You might be wondering why it is impossible to lose weight with Hashimoto's disease. But it is not. You can lose weight with Hashimoto's. Yes, we understand that metabolism is slow, but these tips can help you shed extra weight.
- Say bye to carbs and sugars
- Make anti-inflammatory foods your friends from now
- Avoid big meals. Small and regular meals is a key to fast digestion
- Keep a Food Diary
- Don't sit ideally for a long time. Keep your body moving
- Don't miss your thyroid treatment as Directed
Stress can be the reason for various diseases. Please start working towards managing stress. You can introduce stress management and mindfulness techniques in Hashimoto's thyroiditis management program. Stress can cause an imbalance in thyroid hormone production and make Hashimoto's disease symptoms worse.
Exercise is not only making you fit but lowering stress also. You can try running or jogging. You will find it therapeutic. If you are not very fond of running and jogging, you can go for yoga and meditation. It relaxes your mind and body. But if you are not feeling great, let yourself relax and pamper in a day spent watching TV, reading a book, or going to a spa.

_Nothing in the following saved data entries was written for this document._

Definition RteFlowActionType_value_map : list (string * RteFlowActionType) :=
  [("RTE_FLOW_ACTION_TYPE_END", RTE_FLOW_ACTION_TYPE_END);
   ("RTE_FLOW_ACTION_TYPE_VOID", RTE_FLOW_ACTION_TYPE_VOID);
   ("RTE_FLOW_ACTION_TYPE_PASSTHRU", RTE_FLOW_ACTION_TYPE_PASSTHRU);
   ("RTE_FLOW_ACTION_TYPE_JUMP", RTE_FLOW_ACTION_TYPE_JUMP);
   ("RTE_FLOW_ACTION_TYPE_MARK", RTE_FLOW_ACTION_TYPE_MARK);
   ("RTE_FLOW_ACTION_TYPE_FLAG", RTE_FLOW_ACTION_TYPE_FLAG);
   ("RTE_FLOW_ACTION_TYPE_QUEUE", RTE_FLOW_ACTION_TYPE_QUEUE);
   ("RTE_FLOW_ACTION_TYPE_DROP", RTE_FLOW_ACTION_TYPE_DROP);
   ("RTE_FLOW_ACTION_TYPE_COUNT", RTE_FLOW_ACTION_TYPE_COUNT);
   ("RTE_FLOW_ACTION_TYPE_RSS", RTE_FLOW_ACTION_TYPE_RSS);
   ("RTE_FLOW_ACTION_TYPE_PF", RTE_FLOW_ACTION_TYPE_PF);
   ("RTE_FLOW_ACTION_TYPE_VF", RTE_FLOW_ACTION_TYPE_VF);
   ("RTE_FLOW_ACTION_TYPE_PHY_PORT", RTE_FLOW_ACTION_TYPE_PHY_PORT);
   ("RTE_FLOW_ACTION_TYPE_PORT_ID", RTE_FLOW_ACTION_TYPE_PORT_ID);
   ("RTE_FLOW_ACTION_TYPE_METER", RTE_FLOW_ACTION_TYPE_METER);
   ("RTE_FLOW_ACTION_TYPE_SECURITY", RTE_FLOW_ACTION_TYPE_SECURITY);
   ("RTE_FLOW_ACTION_TYPE_OF_SET_MPLS_TTL", RTE_FLOW_ACTION_TYPE_OF_SET_MPLS_TTL);
   ("RTE_FLOW_ACTION_TYPE_OF_DEC_MPLS_TTL", RTE_FLOW_ACTION_TYPE_OF_DEC_MPLS_TTL);
   ("RTE_FLOW_ACTION_TYPE_OF_SET_NW_TTL", RTE_FLOW_ACTION_TYPE_OF_SET_NW_TTL);
   ("RTE_FLOW_ACTION_TYPE_OF_DEC_NW_TTL", RTE_FLOW_ACTION_TYPE_OF_DEC_NW_TTL);
   ("RTE_FLOW_ACTION_TYPE_OF_COPY_TTL_OUT", RTE_FLOW_ACTION_TYPE_OF_COPY_TTL_OUT);
   ("RTE_FLOW_ACTION_TYPE_OF_COPY_TTL_IN", RTE_FLOW_ACTION_TYPE_OF_COPY_TTL_IN);
   ("RTE_FLOW_ACTION_TYPE_OF_POP_VLAN", RTE_FLOW_ACTION_TYPE_OF_POP_VLAN);
   ("RTE_FLOW_ACTION_TYPE_OF_PUSH_VLAN", RTE_FLOW_ACTION_TYPE_OF_PUSH_VLAN);
   ("RTE_FLOW_ACTION_TYPE_OF_SET_VLAN_VID", RTE_FLOW_ACTION_TYPE_OF_SET_VLAN_VID);
   ("RTE_FLOW_ACTION_TYPE_OF_SET_VLAN_PCP", RTE_FLOW_ACTION_TYPE_OF_SET_VLAN_PCP);
   ("RTE_FLOW_ACTION_TYPE_OF_POP_MPLS", RTE_FLOW_ACTION_TYPE_OF_POP_MPLS);
   ("RTE_FLOW_ACTION_TYPE_OF_PUSH_MPLS", RTE_FLOW_ACTION_TYPE_OF_PUSH_MPLS);
   ("RTE_FLOW_ACTION_TYPE_VXLAN_ENCAP", RTE_FLOW_ACTION_TYPE_VXLAN_ENCAP);
   ("RTE_FLOW_ACTION_TYPE_VXLAN_DECAP", RTE_FLOW_ACTION_TYPE_VXLAN_DECAP);
   ("RTE_FLOW_ACTION_TYPE_NVGRE_ENCAP", RTE_FLOW_ACTION_TYPE_NVGRE_ENCAP);
   ("RTE_FLOW_ACTION_TYPE_NVGRE_DECAP", RTE_FLOW_ACTION_TYPE_NVGRE_DECAP);
   ("RTE_FLOW_ACTION_TYPE_RAW_ENCAP", RTE_FLOW_ACTION_TYPE_RAW_ENCAP);
   ("RTE_FLOW_ACTION_TYPE_RAW_DECAP", RTE_FLOW_ACTION_TYPE_RAW_DECAP);
   ("RTE_FLOW_ACTION_TYPE_SET_IPV4_SRC", RTE_FLOW_ACTION_TYPE_SET_IPV4_SRC);
   ("RTE_FLOW_ACTION_TYPE_SET_IPV4_DST", RTE_FLOW_ACTION_TYPE_SET_IPV4_DST);
   ("RTE_FLOW_ACTION_TYPE_SET_IPV6_SRC", RTE_FLOW_ACTION_TYPE_SET_IPV6_SRC);
   ("RTE_FLOW_ACTION_TYPE_SET_IPV6_DST", RTE_FLOW_ACTION_TYPE_SET_IPV6_DST);
   ("RTE_FLOW_ACTION_TYPE_SET_TP_SRC", RTE_FLOW_ACTION_TYPE_SET_TP_SRC);
   ("RTE_FLOW_ACTION_TYPE_SET_TP_DST", RTE_FLOW_ACTION_TYPE_SET_TP_DST);
   ("RTE_FLOW_ACTION_TYPE_MAC_SWAP", RTE_FLOW_ACTION_TYPE_MAC_SWAP);
   ("RTE_FLOW_ACTION_TYPE_DEC_TTL", RTE_FLOW_ACTION_TYPE_DEC_TTL);
   ("RTE_FLOW_ACTION_TYPE_SET_TTL", RTE_FLOW_ACTION_TYPE_SET_TTL);
   ("RTE_FLOW_ACTION_TYPE_SET_MAC_SRC", RTE_FLOW_ACTION_TYPE_SET_MAC_SRC);
   ("RTE_FLOW_ACTION_TYPE_SET_MAC_DST", RTE_FLOW_ACTION_TYPE_SET_MAC_DST);
   ("RTE_FLOW_ACTION_TYPE_INC_TCP_SEQ", RTE_FLOW_ACTION_TYPE_INC_TCP_SEQ);
   ("RTE_FLOW_ACTION_TYPE_DEC_TCP_SEQ", RTE_FLOW_ACTION_TYPE_DEC_TCP_SEQ);
   ("RTE_FLOW_ACTION_TYPE_INC_TCP_ACK", RTE_FLOW_ACTION_TYPE_INC_TCP_ACK);
   ("RTE_FLOW_ACTION_TYPE_DEC_TCP_ACK", RTE_FLOW_ACTION_TYPE_DEC_TCP_ACK);
   ("RTE_FLOW_ACTION_TYPE_SET_TAG", RTE_FLOW_ACTION_TYPE_SET_TAG);
   ("RTE_FLOW_ACTION_TYPE_SET_META", RTE_FLOW_ACTION_TYPE_SET_META)]%string.

(** Kinds of errors the flow service reports. *)
Inductive RteFlowErrorType : Set :=
  | RTE_FLOW_ERROR_TYPE_NONE
  | RTE_FLOW_ERROR_TYPE_UNSPECIFIED
  | RTE_FLOW_ERROR_TYPE_HANDLE
  | RTE_FLOW_ERROR_TYPE_ATTR_GROUP
  | RTE_FLOW_ERROR_TYPE_ATTR_PRIORITY
  | RTE_FLOW_ERROR_TYPE_ATTR_INGRESS
  | RTE_FLOW_ERROR_TYPE_ATTR_EGRESS
  | RTE_FLOW_ERROR_TYPE_ATTR_TRANSFER
  | RTE_FLOW_ERROR_TYPE_ATTR
  | RTE_FLOW_ERROR_TYPE_ITEM_NUM
  | RTE_FLOW_ERROR_TYPE_ITEM_SPEC
  | RTE_FLOW_ERROR_TYPE_ITEM_LAST
  | RTE_FLOW_ERROR_TYPE_ITEM_MASK
  | RTE_FLOW_ERROR_TYPE_ITEM
  | RTE_FLOW_ERROR_TYPE_ACTION_NUM
  | RTE_FLOW_ERROR_TYPE_ACTION_CONF
  | RTE_FLOW_ERROR_TYPE_ACTION.

(** The enum values. *)
Definition RteFlowErrorType_number (x : RteFlowErrorType) : Z :=
  match x with
  | RTE_FLOW_ERROR_TYPE_NONE => 0
  | RTE_FLOW_ERROR_TYPE_UNSPECIFIED => 1
  | RTE_FLOW_ERROR_TYPE_HANDLE => 2
  | RTE_FLOW_ERROR_TYPE_ATTR_GROUP => 3
  | RTE_FLOW_ERROR_TYPE_ATTR_PRIORITY => 4
  | RTE_FLOW_ERROR_TYPE_ATTR_INGRESS => 5
  | RTE_FLOW_ERROR_TYPE_ATTR_EGRESS => 6
  | RTE_FLOW_ERROR_TYPE_ATTR_TRANSFER => 7
  | RTE_FLOW_ERROR_TYPE_ATTR => 8
  | RTE_FLOW_ERROR_TYPE_ITEM_NUM => 9
  | RTE_FLOW_ERROR_TYPE_ITEM_SPEC => 10
  | RTE_FLOW_ERROR_TYPE_ITEM_LAST => 11
  | RTE_FLOW_ERROR_TYPE_ITEM_MASK => 12
  | RTE_FLOW_ERROR_TYPE_ITEM => 13
  | RTE_FLOW_ERROR_TYPE_ACTION_NUM => 14
  | RTE_FLOW_ERROR_TYPE_ACTION_CONF => 15
  | RTE_FLOW_ERROR_TYPE_ACTION => 16
  end.

Definition RteFlowErrorType_name : list (Z * string) :=
  [(0, "RTE_FLOW_ERROR_TYPE_NONE");
   (1, "RTE_FLOW_ERROR_TYPE_UNSPECIFIED");
   (2, "RTE_FLOW_ERROR_TYPE_HANDLE");
   (3, "RTE_FLOW_ERROR_TYPE_ATTR_GROUP");
   (4, "RTE_FLOW_ERROR_TYPE_ATTR_PRIORITY");
   (5, "RTE_FLOW_ERROR_TYPE_ATTR_INGRESS");
   (6, "RTE_FLOW_ERROR_TYPE_ATTR_EGRESS");
   (7, "RTE_FLOW_ERROR_TYPE_ATTR_TRANSFER");
   (8, "RTE_FLOW_ERROR_TYPE_ATTR");
   (9, "RTE_FLOW_ERROR_TYPE_ITEM_NUM");
   (10, "RTE_FLOW_ERROR_TYPE_ITEM_SPEC");
   (11, "RTE_FLOW_ERROR_TYPE_ITEM_LAST");
   (12, "RTE_FLOW_ERROR_TYPE_ITEM_MASK");
   (13, "RTE_FLOW_ERROR_TYPE_ITEM");
   (14, "RTE_FLOW_ERROR_TYPE_ACTION_NUM");
   (15, "RTE_FLOW_ERROR_TYPE_ACTION_CONF");
   (16, "RTE_FLOW_ERROR_TYPE_ACTION")]%string.

Definition RteFlowErrorType_value_map : list (string * RteFlowErrorType) :=
  [("RTE_FLOW_ERROR_TYPE_NONE", RTE_FLOW_ERROR_TYPE_NONE);
   ("RTE_FLOW_ERROR_TYPE_UNSPECIFIED", RTE_FLOW_ERROR_TYPE_UNSPECIFIED);
   ("RTE_FLOW_ERROR_TYPE_HANDLE", RTE_FLOW_ERROR_TYPE_HANDLE);
   ("RTE_FLOW_ERROR_TYPE_ATTR_GROUP", RTE_FLOW_ERROR_TYPE_ATTR_GROUP);
   ("RTE_FLOW_ERROR_TYPE_ATTR_PRIORITY", RTE_FLOW_ERROR_TYPE_ATTR_PRIORITY);
   ("RTE_FLOW_ERROR_TYPE_ATTR_INGRESS", RTE_FLOW_ERROR_TYPE_ATTR_INGRESS);
   ("RTE_FLOW_ERROR_TYPE_ATTR_EGRESS", RTE_FLOW_ERROR_TYPE_ATTR_EGRESS);
   ("RTE_FLOW_ERROR_TYPE_ATTR_TRANSFER", RTE_FLOW_ERROR_TYPE_ATTR_TRANSFER);
   ("RTE_FLOW_ERROR_TYPE_ATTR", RTE_FLOW_ERROR_TYPE_ATTR);
   ("RTE_FLOW_ERROR_TYPE_ITEM_NUM", RTE_FLOW_ERROR_TYPE_ITEM_NUM);
   ("RTE_FLOW_ERROR_TYPE_ITEM_SPEC", RTE_FLOW_ERROR_TYPE_ITEM_SPEC);
   ("RTE_FLOW_ERROR_TYPE_ITEM_LAST", RTE_FLOW_ERROR_TYPE_ITEM_LAST);
   ("RTE_FLOW_ERROR_TYPE_ITEM_MASK", RTE_FLOW_ERROR_TYPE_ITEM_MASK);
   ("RTE_FLOW_ERROR_TYPE_ITEM", RTE_FLOW_ERROR_TYPE_ITEM);
   ("RTE_FLOW_ERROR_TYPE_ACTION_NUM", RTE_FLOW_ERROR_TYPE_ACTION_NUM);
   ("RTE_FLOW_ERROR_TYPE_ACTION_CONF", RTE_FLOW_ERROR_TYPE_ACTION_CONF);
   ("RTE_FLOW_ERROR_TYPE_ACTION", RTE_FLOW_ERROR_TYPE_ACTION)]%string.

(** Go map lookups: by name with the [ok] result, by number with the zero value. *)
Definition find_value {A} (m : list (string * A)) (s : string) : option A :=
  snd <$> List.find (λ p, String.eqb s p.1) m.

Definition find_name (m : list (Z * string)) (n : Z) : string :=
  default ""%string (snd <$> List.find (λ p, n =? p.1) m).

Definition RteFlowItemType_value (s : string) : option RteFlowItemType :=
  find_value RteFlowItemType_value_map s.
Definition RteFlowActionType_value (s : string) : option RteFlowActionType :=
  find_value RteFlowActionType_value_map s.

(** [String()] of an enum value. *)
Definition RteFlowItemType_String (x : RteFlowItemType) : string :=
  find_name RteFlowItemType_name (RteFlowItemType_number x).
Definition RteFlowActionType_String (x : RteFlowActionType) : string :=
  find_name RteFlowActionType_name (RteFlowActionType_number x).

(** ** Decidable equality, through the numbers *)

Lemma RteFlowItemType_value_String x :
  RteFlowItemType_value (RteFlowItemType_String x) = Some x.
Proof. destruct x; vm_compute; reflexivity. Qed.
(* ===== verification/FlowTypes.v ===== *)
(** * The custom resources of the flow configuration

    apis/flowconfig/v1/*_types.go: the rules a user writes, as values. Pointers to structs
    and to raw JSON are options; the elements of the lists of rules, items and actions are
    values, because the resource schemas admit no null element. *)

From S2P Require Import Prelude GoStrings GoJson GoJsonDecode.

Local Open Scope Z_scope.

(** ** nodeflowconfig_types.go *)

(** [runtime.RawExtension]: the JSON text, uninterpreted. *)
Definition RawExtension : Set := string.

Record FlowAttr : Set := {
  attr_Group : Z; attr_Priority : Z; attr_Ingress : Z; attr_Egress : Z;
  attr_Transfer : Z; attr_Reserved : Z
}.

Record FlowItem : Set := {
  fi_Type : string;
  fi_Spec : option RawExtension;
  fi_Last : option RawExtension;
  fi_Mask : option RawExtension
}.

Record FlowAction : Set := { fa_Type : string; fa_Conf : option RawExtension }.

Record FlowRules : Set := {
  rule_PortId : Z;
  rule_Attr : option FlowAttr;
  rule_Pattern : list FlowItem;
  rule_Action : list FlowAction
}.

(** [PortsInformation] of the resource's status. *)
Record CrPortsInformation : Set := { pi_PortId : Z; pi_PortPci : string; pi_PortMode : string }.

Inductive SyncStatusType : Set :=
  | SyncUnset
  | SyncError
  | SyncSuccess
  | SyncProgress.

Record NodeFlowConfigSpec : Set := { nfc_Rules : list FlowRules }.

(** [PortInfo] may be a nil slice ([None]). *)
Record NodeFlowConfigStatus : Set := {
  PortInfo : option (list CrPortsInformation);
  LastRules : list FlowRules;
  SyncStatus : SyncStatusType;
  SyncMsg : string
}.

Record NodeFlowConfig : Set := {
  nfc_Name : string;
  nfc_Namespace : string;
  nfc_Spec : NodeFlowConfigSpec;
  nfc_Status : NodeFlowConfigStatus
}.

#[export] Instance FlowAttr_eq_dec : EqDecision FlowAttr.
Proof. solve_decision. Defined.
#[export] Instance FlowItem_eq_dec : EqDecision FlowItem.
Proof. solve_decision. Defined.
#[export] Instance FlowAction_eq_dec : EqDecision FlowAction.
Proof. solve_decision. Defined.
#[export] Instance FlowRules_eq_dec : EqDecision FlowRules.
Proof. solve_decision. Defined.
#[export] Instance CrPortsInformation_eq_dec : EqDecision CrPortsInformation.
Proof. solve_decision. Defined.
#[export] Instance SyncStatusType_eq_dec : EqDecision SyncStatusType.
Proof. solve_decision. Defined.

(** ** clusterflowaction_types.go *)

(** [type ClusterFlowActionType int] *)
Definition ClusterFlowActionType : Set := Z.

Definition ToPodInterface : ClusterFlowActionType := 20000.

Definition clusterFlowActionTypeName : list (ClusterFlowActionType * string) :=
  [(ToPodInterface, "to-pod-interface"%string)].

Definition clusterFlowActionTypeValue : list (string * ClusterFlowActionType) :=
  [("to-pod-interface"%string, ToPodInterface)].

Definition type_name (ct : ClusterFlowActionType) : option string :=
  snd <$> List.find (λ e, e.1 =? ct) clusterFlowActionTypeName.

Definition type_value (s : string) : option ClusterFlowActionType :=
  snd <$> List.find (λ e, String.eqb e.1 s) clusterFlowActionTypeValue.

(** [String()], and [ClusterFlowActionToString]: the empty string for an unknown type. *)
Definition ClusterFlowActionType_String (ct : ClusterFlowActionType) : string :=
  default ""%string (type_name ct).

Definition ClusterFlowActionToString (actionType : ClusterFlowActionType) : string :=
  match type_name actionType with Some s => s | None => "" end.

Definition ClusterFlowActionType_MarshalJSON (s : ClusterFlowActionType) : string :=
  String QUOTE (default ""%string (type_name s) +:+ String QUOTE "").

(** [json.Unmarshal(b, &j)] for a string [j]. *)
Definition Unmarshal_string (b : string) : outcome string :=
  j ← read_all b;
  match j with
  | JStr s => Ok s
  | JNull => Ok ""%string
  | _ => Err ErrType
  end.

Definition ClusterFlowActionType_UnmarshalJSON (b : string) : outcome ClusterFlowActionType :=
  j ← Unmarshal_string b;
  if String.eqb j "" then Err (Errorf "json unmarshalling produced an empty string")
  else match type_value j with
       | None => Err (Errorf "unsupported type string %s")
       | Some v => Ok v
       end.

Record ClusterFlowAction : Set := {
  cfa_Type : ClusterFlowActionType;
  cfa_Conf : option RawExtension
}.

(** [ToPodInterfaceConf]: one field. *)
Record ToPodInterfaceConf : Set := { NetInterfaceName : string }.

Definition ToPodInterfaceConf_fields : struct_type := [("podInterface", TString)]%string.

Definition crd_schema (name : string) : struct_type :=
  if String.eqb name "ToPodInterfaceConf" then ToPodInterfaceConf_fields else [].

(** [json.Unmarshal(raw, &ToPodInterfaceConf{})]. *)
Definition Unmarshal_ToPodInterfaceConf (raw : string) : outcome ToPodInterfaceConf :=
  v ← Unmarshal crd_schema "ToPodInterfaceConf" raw;
  Ok {| NetInterfaceName := str_field "podInterface" v |}.

(** ** clusterflowconfig_types.go *)

Record ClusterFlowRule : Set := {
  cr_Attr : option FlowAttr;
  cr_Pattern : list FlowItem;
  cr_Action : list ClusterFlowAction
}.

(** [metav1.LabelSelector]. *)
Record LabelSelectorRequirement : Set := {
  Key : string;
  Operator : string;
  Values : list string
}.

Record LabelSelector : Set := {
  MatchLabels : gmap string string;
  MatchExpressions : list LabelSelectorRequirement
}.

Record ClusterFlowConfigSpec : Set := {
  PodSelector : option LabelSelector;
  cfc_Rules : list ClusterFlowRule
}.

Record ClusterFlowConfig : Set := {
  cfc_Name : string;
  cfc_Namespace : string;
  cfc_Spec : ClusterFlowConfigSpec
}.

(** ** Properties *)

(** The JSON form of a cluster action type reads back as the type for the one type that
    exists, and is refused for every other number. *)
Theorem ClusterFlowActionType_json ct :
  ClusterFlowActionType_UnmarshalJSON (ClusterFlowActionType_MarshalJSON ct)
  = if decide (ct = ToPodInterface) then Ok ct
    else Err (Errorf "json unmarshalling produced an empty string").
Proof.
  unfold ClusterFlowActionType_MarshalJSON, type_name, clusterFlowActionTypeName.
  cbn -[Z.eqb ClusterFlowActionType_UnmarshalJSON decide].
  case_decide as Hct; [by subst|].
  by rewrite (proj2 (Z.eqb_neq ToPodInterface ct)) by congruence.
Qed.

Foods to avoid with hypothyroidism
You must avoid some food and here is the list:
- Soy milk, soy sauce, edamame, tofu, and tempeh
- Brussels sprouts, rutabaga, radishes, kohlrabi, turnips, cabbage, broccoli, cassava, kale, cauliflower, almonds, peanuts, cashews
- Alcohol, soda, other sources of caffeine, coffee, and black tea
- Wheat, white rice and refined grains, barley, non-gluten-free oats, corn, millet, and buckwheat.
- Milk, butter, whey protein, cream, and cheese
- Processed and fried foods like hot dogs, frozen dinners/premade meals, fried chicken, French fries, bacon, and sausage
- Foods with refined sugar like cookies, salad dressings, ketchup/sauces, cakes, pastries, breakfast cereals, and candies
Summing it up
Undoubtedly, the above-mentioned tips can help manage Hashimoto's disease and make you feel better. Hashimoto's disease is different for every person, and everyone responds differently to a treatment. You need to understand the body signals; how are you feeling? Do you need a medication dosage change? Medication is required to function, but you also need to take care of other things along with medication. Alone medication is not an answer to treat Hashimoto's disease.